Grindhouse Releasing

Year Released: 1981
MPAA Rating: Not Rated
Director: Umberto Lenzi
Writer: Umberto Lenzi
Cast: John Morghen, Lorraine De Selle, Bryan Redford, Zora Kerowa, Walter Lloyd, Meg Fleming, Robert Kerman, John Bartha.

Review by Mike Bracken

Banned in 31 countries and championed as "the most violent film ever made!" Cannibal Ferox is the stuff of exploitation legend. It's a film whispered about and lusted after by gore fans worldwide, a movie that got a 98 on the Joe Bob Briggs vomit meter, a movie that goes out of its way to warn viewers that there are more than two dozen scenes of torture and brutality to follow and adds: "If the presentation of violent and repulsive subject matter upsets you, please do not view this film." Certainly a film like this would be an instant classic, right? Well, yes and no.
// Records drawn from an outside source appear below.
(* ===== verification/Sessions.v ===== *)
(** * Sessions: every registered connection was accepted (src/server/server.go)

    Between logins the server only forgets registrations and never changes the identity of a
    connection; a login registers a connection only when the connect handler accepts it.  So the
    identity of a registered connection came in a CONNECT packet that the handler accepted. *)
From S2P Require Import Prelude Errors Coder Packet Queue Safe Server.

Section sessions.
Context `{!GoRange uint8, !GoRange string}.

(** [w'] registers no connection [w] does not, the connections keep their identities and the
    server is closed as before. *)
Definition shrinks (w w' : world) : Prop :=
  (∀ cid i, rm (conns w') !! cid = Some i → rm (conns w) !! cid = Some i) ∧
  (∀ i c, heap w !! i = Some c → ∃ c', heap w' !! i = Some c' ∧ c_id c' = c_id c) ∧
  s_closed w' = s_closed w.

#[export] Instance shrinks_preorder : PreOrder shrinks.
Proof.
  split.
  - intros w. split_and!; [done| |done]. intros i c Ei. by exists c.
  - intros w1 w2 w3 (H1 & H2 & H5) (H3 & H4 & H6). split_and!; [auto| |congruence]. intros i c Ei.
    destruct (H2 i c Ei) as (c2 & E2 & I2). destruct (H4 i c2 E2) as (c3 & E3 & I3).
    exists c3. split; [done|congruence].
Qed.

Lemma shrinks_put i c c' w : heap w !! i = Some c → c_id c' = c_id c → shrinks w (put_conn i c' w).
Proof.
  intros Ei Eid. split_and!; [done| |done]. intros j c0 Ej. simpl. destruct (decide (j = i)) as [->|Hne].
  - exists c'. rewrite lookup_insert_eq. split; [done|]. congruence.
  - exists c0. by rewrite lookup_insert_ne.
Qed.

(** The loop of [ExpelAllConns]. *)
Definition expel_conn (acc : option world) (x : string * nat) : option world :=
  w ← acc;
  match RMap_Get x.1 (conns w) with
  | Some i => CloseCode CloseServerExpeled i w
  | None => Some w
  end.

(** ** Relations kept by every step but a login

    [R] holds when a connection changes but for its identity and whether it is closed, and when
    a connection is closed. *)
Section relation.
Context (R : world → world → Prop) `{!PreOrder R}.
Hypothesis R_put : ∀ i c c' w, heap w !! i = Some c → c_id c' = c_id c → c_closed c' = c_closed c →
  R w (put_conn i c' w).
Hypothesis R_Close : ∀ i w, R w (conn_Close i w).

Lemma rel_on_conn {A} i (f : conn → option (A * conn)) w a w' :
  (∀ c a c', f c = Some (a, c') → c_id c' = c_id c ∧ c_closed c' = c_closed c) →
  on_conn i f w = Some (a, w') → R w w'.
Proof using R_put.
  intros Hf E. apply on_conn_heap in E as (c & c' & Ei & Ep & ->).
  apply Hf in Ep as [? ?]. by eapply R_put.
Qed.

Lemma rel_push i jump ctx p w r w' : on_conn i (pushPacket jump ctx p) w = Some (r, w') → R w w'.
Proof using R_put. apply rel_on_conn. intros c a c'. apply push_keeps. Qed.

Lemma rel_CloseCode code i w w' : CloseCode code i w = Some w' → R w w'.
Proof using All.
  unfold CloseCode. destruct (on_conn _ _ w) as [[r w1]|] eqn:E; [|done]. simpl. intros [= <-].
  etrans; [by eapply rel_push|apply R_Close].
Qed.

Lemma rel_Brodcast ctx p w r w' : Brodcast ctx p w = Some (r, w') → R w w'.
Proof using R_put PreOrder0.
  unfold Brodcast. destruct (s_closed w); [by intros [= _ <-]|].
  destruct (fold_left _ _ _) as [[[t s] w1]|] eqn:E; [|done]. simpl. intros [= _ <-].
  refine (fold_rel R (λ x : Z * Z * world, x.2) (brodcast_one ctx p) _ (0, 0, w) (t, s, w1) _ _ E);
    [done|].
  intros [[t0 s0] w0] x [[t1 s1] w2]. simpl.
  destruct (on_conn x.2 _ w0) as [[r0 w3]|] eqn:E3; [|done]. simpl. intros [= _ _ <-].
  by eapply rel_push.
Qed.

Lemma rel_expel_fold l w w' : fold_left expel_conn l (Some w) = Some w' → R w w'.
Proof using All.
  refine (fold_rel R id expel_conn l w w' _ _); [done|]. intros w0 x w2. unfold expel_conn. simpl.
  destruct (RMap_Get x.1 (conns w0)) as [i|]; [apply rel_CloseCode|by intros [= <-]].
Qed.

Lemma rel_step h capacity a w w' : (∀ p, a ≠ SAccept p) →
  (ExpelAllConns w = Some w' → R w w') → server_step h capacity a w = Some w' → R w w'.
Proof using All.
  intros Ha Hexp. destruct a as [p|i p|cid|ctx cid p|ctx p|code i| |i a]; cbn [server_step].
  - by destruct (Ha p).
  - unfold RecvPacket. destruct (heap w !! i) as [c|]; [|done]. simpl.
    destruct (c_closed c); [by intros [= <-]|]. destruct p; try (by intros [= <-]).
    + destruct (on_conn i _ w) as [[r w1]|] eqn:E; [|done]. simpl. intros [= <-].
      eapply rel_on_conn; [|exact E]. intros c0 a c0'. apply OnRequest_keeps.
    + destruct (on_conn i _ w) as [[r w1]|] eqn:E; [|done]. simpl. intros [= <-].
      by eapply rel_push.
  - unfold KickConn. destruct (RMap_Get cid (conns w)) as [i|]; [|by intros [= <-]].
    destruct (CloseCode _ i w) as [w1|] eqn:E; [|done]. simpl. intros [= <-].
    by eapply rel_CloseCode.
  - unfold SendMessage. destruct (s_closed w); [by intros [= <-]|].
    destruct (RMap_Get cid (conns w)) as [i|]; [|by intros [= <-]].
    destruct (on_conn i _ w) as [[r w1]|] eqn:E; [|done]. simpl. intros [= <-].
    by eapply rel_push.
  - destruct (Brodcast ctx p w) as [[r w1]|] eqn:E; [|done]. simpl. intros [= <-].
    by eapply rel_Brodcast.
  - apply rel_CloseCode.
  - exact Hexp.
  - destruct (heap w !! i) as [c|] eqn:Ei; [|done]. simpl.
    destruct (qstep a (c_queue c)) as [q|]; [|done]. simpl.
    destruct a; try done; intros [= <-]; by eapply R_put.
Qed.
End relation.

(** ** Shrinking *)
Lemma shrinks_OnClose id w : shrinks w (OnClose id w).
Proof.
  unfold OnClose. destruct id as [id|]; [|done]. pose proof (rm_Delete (ClientID id) (conns w)) as Hd.
  destruct (RMap_Delete (ClientID id) (conns w)) as [deleted m]. simpl in Hd.
  assert (∀ ids, shrinks w (mkWorld (heap w) m (s_closed w) ids)) as H.
  { intros ids. split_and!; simpl; [|eauto|done]. intros cid i. rewrite Hd. by intros [_ ?]%lookup_delete_Some. }
  destruct deleted; apply H.
Qed.

Lemma shrinks_Close i w : shrinks w (conn_Close i w).
Proof.
  unfold conn_Close. destruct (heap w !! i) as [c|] eqn:Ei; [|done]. destruct (c_closed c); [done|].
  etrans; [|apply shrinks_OnClose]. by eapply shrinks_put.
Qed.

Lemma shrinks_change i c c' w : heap w !! i = Some c → c_id c' = c_id c → c_closed c' = c_closed c →
  shrinks w (put_conn i c' w).
Proof. intros Ei Eid _. by eapply shrinks_put. Qed.

Lemma shrinks_push i jump ctx p w r w' :
  on_conn i (pushPacket jump ctx p) w = Some (r, w') → shrinks w w'.
Proof. apply (rel_push shrinks shrinks_change). Qed.

Lemma shrinks_CloseCode code i w w' : CloseCode code i w = Some w' → shrinks w w'.
Proof. apply (rel_CloseCode shrinks shrinks_change shrinks_Close). Qed.

Lemma rm_Swap {K V} `{Countable K} (key : K) (v : V) m : rm (snd (RMap_Swap key v m)) = <[key := v]> (rm m).
Proof. unfold RMap_Swap. by destruct (rm m !! key). Qed.

Lemma shrinks_expel l w w' : fold_left expel_conn l (Some w) = Some w' → shrinks w w'.
Proof. apply (rel_expel_fold shrinks shrinks_change shrinks_Close). Qed.

Lemma shrinks_Expel w w' : ExpelAllConns w = Some w' → shrinks w w'.
Proof.
  unfold ExpelAllConns. change (fold_left _ _ _) with (fold_left expel_conn (go_range (rm (conns w))) (Some w)).
  destruct (fold_left expel_conn _ _) as [w1|] eqn:E; [|done]. simpl. intros [= <-].
  etrans; [by eapply shrinks_expel|]. split_and!; [done| |done]. intros i c Ei. by exists c.
Qed.

Lemma shrinks_step h capacity a w w' : (∀ p, a ≠ SAccept p) →
  server_step h capacity a w = Some w' → shrinks w w'.
Proof.
  intros Ha. apply (rel_step shrinks shrinks_change shrinks_Close); [done|apply shrinks_Expel].
Qed.

(** ** Registered connections satisfy what accepted logins do *)
Definition all_registered (Q : Identity → Prop) (w : world) : Prop :=
  ∀ cid i, rm (conns w) !! cid = Some i → ∃ c id, heap w !! i = Some c ∧ c_id c = Some id ∧ Q id.

Lemma all_registered_shrinks Q w w' : all_registered Q w → shrinks w w' → all_registered Q w'.
Proof.
  intros H (Hc & Hh & _) cid i E. destruct (H cid i (Hc cid i E)) as (c & id & Ei & Eid & HQ).
  destruct (Hh i c Ei) as (c' & E' & I'). exists c', id. split_and!; [done|congruence|done].
Qed.

Lemma all_registered_login Q h i c p w code w' : all_registered Q w → heap w !! i = Some c →
  c_id c = connect_Identity p →
  (∀ id, connectHandler h p = ConnectAccepted → connect_Identity p = Some id → Q id) →
  OnConnect h i p w = Some (code, w') → all_registered Q w'.
Proof.
  intros Hw Ei Eid HQ. unfold OnConnect. case_decide as Hcode.
  - destruct (connect_Identity p) as [id|] eqn:Ep; [|done]. simpl.
    assert (all_registered Q (with_conns (snd (RMap_Swap (ClientID id) i (conns w))) w)) as H1.
    { intros cid j. simpl. rewrite rm_Swap. destruct (decide (cid = ClientID id)) as [->|Hne].
      - rewrite lookup_insert_eq. intros [= <-]. exists c, id. auto.
      - rewrite lookup_insert_ne by done. apply Hw. }
    destruct (RMap_Swap (ClientID id) i (conns w)) as [old m]. simpl in *. destruct old as [old|]; simpl.
    + destruct (CloseCode CloseDuplicateLogin old _) as [w1|] eqn:E1; [|done]. simpl.
      destruct (on_conn i (ConnackCode ConnectAccepted) w1) as [[r w2]|] eqn:E2; [|done]. simpl.
      intros [= _ <-]. eapply all_registered_shrinks; [exact H1|].
      etrans; [by eapply shrinks_CloseCode|by eapply shrinks_push].
    + destruct (on_conn i (ConnackCode ConnectAccepted) _) as [[r w2]|] eqn:E2; [|done]. simpl.
      intros [= _ <-]. eapply all_registered_shrinks; [exact H1|by eapply shrinks_push].
  - destruct (on_conn i (ConnackCode (connectHandler h p)) w) as [[r w1]|] eqn:E1; [|done]. simpl.
    intros [= _ <-]. eapply all_registered_shrinks; [exact Hw|].
    etrans; [by eapply shrinks_push|apply shrinks_Close].
Qed.

Lemma all_registered_step Q h capacity a w w' : all_registered Q w →
  (∀ p id, a = SAccept p → connectHandler h p = ConnectAccepted → connect_Identity p = Some id → Q id) →
  server_step h capacity a w = Some w' → all_registered Q w'.
Proof.
  intros Hw HQ Ha. assert ((∃ p, a = SAccept p) ∨ ∀ p, a ≠ SAccept p) as [[p ->]|Hno]
    by (destruct a; eauto; by right).
  - cbn [server_step] in Ha. unfold accept in Ha.
    destruct (newConn (connect_Identity p) capacity) as [c|e|x] eqn:Ec; [|done..].
    apply newConn_ok in Ec as (Eid & _). simpl in Ha. set (i := fresh (dom (heap w))) in Ha.
    destruct (OnConnect h i p _) as [[code w1]|] eqn:E; [|done]. simpl in Ha. injection Ha as <-.
    refine (all_registered_login Q h i c p _ code w1 _ _ Eid _ E); [|apply lookup_insert_eq|eauto].
    intros cid j Ej. destruct (Hw cid j Ej) as (c0 & id0 & Hj & ? & ?). exists c0, id0. simpl.
    rewrite lookup_insert_ne; [done|]. intros <-. apply (is_fresh (dom (heap w))), elem_of_dom. by eauto.
  - eapply all_registered_shrinks; [exact Hw|]. by eapply shrinks_step.
Qed.

(** In every world the server reaches, the identity of a registered connection is that of a
    CONNECT packet among the logins, one that the connect handler accepted. *)
Lemma registered_accepted h capacity acts w : server_run h capacity acts empty_world = Some w →
  all_registered (λ id, ∃ p, SAccept p ∈ acts ∧ connectHandler h p = ConnectAccepted ∧
    connect_Identity p = Some id) w.
Proof.
  set (Q := λ id, _). intros Hr.
  assert (∀ l w0, (∀ a, a ∈ l → a ∈ acts) → all_registered Q w0 →
    fold_left (λ m a, m ≫= server_step h capacity a) l (Some w0) = Some w → all_registered Q w) as H.
  { induction l as [|a l IH]; intros w0 Hl H0; cbn [fold_left]; [by intros [= <-]|].
    change (Some w0 ≫= server_step h capacity a) with (server_step h capacity a w0).
    destruct (server_step h capacity a w0) as [w1|] eqn:E.
    - apply IH; [set_solver|]. eapply all_registered_step; [exact H0| |exact E].
      intros p id -> Hc Hi. exists p. split; [apply Hl; set_solver|done].
    - intros Hn. exfalso. revert Hn. clear. induction l; [done|]. by simpl. }
  apply (H acts empty_world); [done| |exact Hr]. by intros cid i.
Qed.
End sessions.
Attempting to ride on the coattails of 1979's classic Cannibal Holocaust, Cannibal Ferox is yet another entry in the extremely popular cannibal cycle of Italian cinema. Director/writer Umberto Lenzi (who started the whole cannibal subgenre with his film Man from Deep River) recreates the Amazonian setting of Cannibal Holocaust, yet he drops the themes of that film (see my Cannibal Holocaust review for a detailed discussion), choosing instead to make a film that exists solely to repulse. Unfortunately, he's not totally successful.

The story deals with three anthropology students -- Gloria (Lorraine De Selle: House on the Edge of the Park, Emmanuelle in Prison), Rudy (Bryan Redford: Ironmaster), and Pat (Zora Kerowa: New York Ripper, Anthropophagus) -- who travel to the Amazon to research a paper asserting that cannibals do not exist. While traipsing through the jungle, they meet Mike Logan, who's played by perennial Italian cinema whipping boy Giovanni Lombardo Radice aka John Morghen (The Sect, Stagefright, The Church, Gates of Hell). It turns out that Logan is looking for some coke and diamonds. When he doesn't find what he's looking for, he flips out and kills some natives. This makes the natives mighty angry, and they revert back to the good old cannibal ways of old in order to make the evil white folks suffer... and boy, do they suffer.

The film also features a totally pointless subplot in which Robert Kerman (Cannibal Holocaust, and a ton of pornos under the name R. Bolla) plays a NYC detective looking for Logan.

The film's acting is terrible, making Cannibal Holocaust look like Schindler's List in comparison. Radice is great, playing the Logan role with a manic glee, but other than that, the acting is nonexistent.

Cannibal Ferox also suffers from some poor editing choices. The jungle scenes manage to create a real sense of unrelenting despair for the audience, yet Lenzi continually cuts away from them in order to take us back to NYC, thus destroying any of the tension the scenes had built. In another unintentionally hilarious moment, we hear the film's opening disclaimer, then watch as the movie itself opens with a shot of New York -- accompanied by some super cheesy disco track. From there, we're treated to a scene with some gangsters in an apartment who curse more in two minutes than Al Pacino did in the entire movie Scarface. It's stuff like this that keeps the film from being something as special as Cannibal Holocaust.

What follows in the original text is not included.